● Supplied material:
(* ===== verification/Where.v ===== *)
(** The where-filter language: values, nodes and operators.  Sources:
    include/parsers/where/node.hpp and node.cpp (values, factory), value_node.cpp,
    list_node.cpp, variable.hpp, binary_op.cpp, unary_op.cpp, unary_fun.cpp,
    helpers.cpp and include/parsers/operators.cpp.

    An evaluation is a computation [M]: it reads and extends the errors of the
    evaluation context, spends the regular expression budget, and may raise.  The
    context's warnings are only logged and are left out; an error is the constant head
    of its message.  A node is denoted by a [view]: the methods of [any_node] that the
    operators call.  Number parsing of boost is the interface [number_text]; a filter has
    no converters registered by its module. *)

From stdpp Require Import base list strings pretty.
From Stdlib Require Import Ascii ZArith Lia SpecFloat.
From Stdlib Require String.
From S2P Require Import Prelude Strings Cron Format RegexGuard.
Import String.StringSyntax.

Local Open Scope Z_scope.

(** ** Types and values *)

Definition value_type : Type := Z.
Definition type_invalid : value_type := 99.
Definition type_tbd : value_type := 66.
Definition type_multi : value_type := 88.
Definition type_int : value_type := 1.
Definition type_bool : value_type := 2.
Definition type_float : value_type := 3.
Definition type_string : value_type := 10.
Definition type_date : value_type := 20.
Definition type_size : value_type := 30.
Definition type_custom_int : value_type := 1024.
Definition type_custom_int_end : value_type := 1024 + 100.
Definition type_custom_string : value_type := 2048.
Definition type_custom_string_end : value_type := 2048 + 100.
Definition type_custom_float : value_type := 3096.
Definition type_custom_float_end : value_type := 3096 + 100.

Inductive operators :=
| op_eq | op_le | op_lt | op_gt | op_ge | op_ne | op_in | op_nin | op_or | op_and | op_inv | op_not
| op_like | op_not_like | op_binand | op_binor | op_regexp | op_not_regexp.

#[global] Instance operators_eq_dec : EqDecision operators.
Proof. solve_decision. Defined.

Definition type_is_int (type : value_type) : bool :=
  (type =? type_int) || (type =? type_bool) || (type =? type_date) || (type =? type_size) ||
  ((type >=? type_custom_int) && (type <? type_custom_int_end)).
Definition type_is_float (type : value_type) : bool :=
  (type =? type_float) || (type =? type_int) || (type =? type_bool) || (type =? type_date) || (type =? type_size) ||
  ((type >=? type_custom_int) && (type <? type_custom_int_end)) ||
  ((type >=? type_custom_float) && (type <? type_custom_float_end)).

Definition get_return_type (op : operators) (type : value_type) : value_type :=
  match op with op_inv | op_binor | op_binand => type | _ => type_bool end.

Record value_container := mkValue {
  i_value : option Z;
  f_value : option double;
  s_value : option cppstring;
  is_unsure : bool;
  is_no_value : bool
}.

Definition create_int (value : Z) (unsure : bool) : value_container := mkValue (Some value) None None unsure false.
Definition create_float (value : double) (unsure : bool) : value_container := mkValue None (Some value) None unsure false.
Definition create_bool (value unsure : bool) : value_container := create_int (if value then 1 else 0) unsure.
Definition create_string (value : cppstring) (unsure : bool) : value_container := mkValue None None (Some value) unsure false.
Definition create_nil : value_container := mkValue None None None false false.
Definition create_no_value : value_container := mkValue (Some 0) (Some (to_double 0)) None false true.

Definition vc_is (v : value_container) (type : value_type) : bool :=
  if type =? type_int then bool_decide (is_Some (i_value v))
  else if type =? type_float then bool_decide (is_Some (f_value v))
  else if type =? type_string then bool_decide (is_Some (s_value v))
  else false.

Definition is_true (v : value_container) : bool :=
  match i_value v with Some i => i =? 1 | None => false end.

(** ** Evaluation *)

(** Exceptions: [filter_exception], another [std::exception], or anything else. *)
Inductive wexn := FilterException | StdException | NonStdException.
Definition is_std (e : wexn) : bool := match e with NonStdException => false | _ => true end.

(** [boost::lexical_cast] to a number; [None] is bad_lexical_cast. *)
Class number_text := {
  stox_double : cppstring -> option double;
  stox_llong : cppstring -> option Z
}.

Record wstate `{regex_engine} := mkState {
  errors : list cppstring;
  regexes : regex_state
}.

Definition M `{regex_engine} (A : Type) : Type := wstate -> result wexn A * wstate.
#[global] Instance M_ret `{regex_engine} : MRet M := fun A a s => (Ok a, s).
#[global] Instance M_bind `{regex_engine} : MBind M := fun A B k m s =>
  match m s with (Ok a, s') => k a s' | (Throw e, s') => (Throw e, s') end.

Section Monad.
Context `{regex_engine}.
Definition raise {A} (e : wexn) : M A := fun s => (Throw e, s).
(** [context->error] *)
Definition error (msg : cppstring) : M unit := fun s => (Ok (), mkState _ (errors s ++ [msg]) (regexes s)).
(** Report and go on with a value. *)
Definition fail_with {A} (msg : cppstring) (a : A) : M A := _ ← error msg; mret a.

(** [value_container::get_int()] and the like, with and without a default *)
Definition int_of (v : value_container) : option Z :=
  match i_value v with Some i => Some i | None => to_int64_saturating <$> f_value v end.
Definition float_of (v : value_container) : option double :=
  match i_value v with Some i => Some (to_double i) | None => f_value v end.
Definition string_of (v : value_container) : option cppstring :=
  match i_value v with
  | Some i => Some (show i)
  | None => match f_value v with Some f => Some (xtos_double f) | None => s_value v end
  end.
Definition lift {A} (o : option A) : M A := match o with Some a => mret a | None => raise FilterException end.
Definition get_int (v : value_container) : M Z := lift (int_of v).
Definition get_float (v : value_container) : M double := lift (float_of v).
Definition get_string (v : value_container) : M cppstring := lift (string_of v).
Definition get_int_or (v : value_container) (def : Z) : Z := default def (int_of v).
Definition get_float_or (v : value_container) (def : double) : double := default def (float_of v).
Definition get_string_or (v : value_container) (def : cppstring) : cppstring := default def (string_of v).

(** ** Literals *)

Inductive literal := int_value (v : Z) | float_value (v : double) | string_value (v : cppstring).

(** The [get_value] of a node that is an argument of an operator. *)
Definition getter : Type := value_type -> M value_container.

Context `{number_text}.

● Instructions to follow:
Taking the records above, retype every line from the one with "Definition create_int (value" down to the one with "(** [boost::lexical_cast] to", exactly and with nothing else.

● Exercise solution:
Definition create_int (value : Z) (unsure : bool) : value_container := mkValue (Some value) None None unsure false.
Definition create_float (value : double) (unsure : bool) : value_container := mkValue None (Some value) None unsure false.
Definition create_bool (value unsure : bool) : value_container := create_int (if value then 1 else 0) unsure.
Definition create_string (value : cppstring) (unsure : bool) : value_container := mkValue None None (Some value) unsure false.
Definition create_nil : value_container := mkValue None None None false false.
Definition create_no_value : value_container := mkValue (Some 0) (Some (to_double 0)) None false true.

Definition vc_is (v : value_container) (type : value_type) : bool :=
  if type =? type_int then bool_decide (is_Some (i_value v))
  else if type =? type_float then bool_decide (is_Some (f_value v))
  else if type =? type_string then bool_decide (is_Some (s_value v))
  else false.

Definition is_true (v : value_container) : bool :=
  match i_value v with Some i => i =? 1 | None => false end.

(** ** Evaluation *)

(** Exceptions: [filter_exception], another [std::exception], or anything else. *)
Inductive wexn := FilterException | StdException | NonStdException.
Definition is_std (e : wexn) : bool := match e with NonStdException => false | _ => true end.

(** [boost::lexical_cast] to a number; [None] is bad_lexical_cast. *)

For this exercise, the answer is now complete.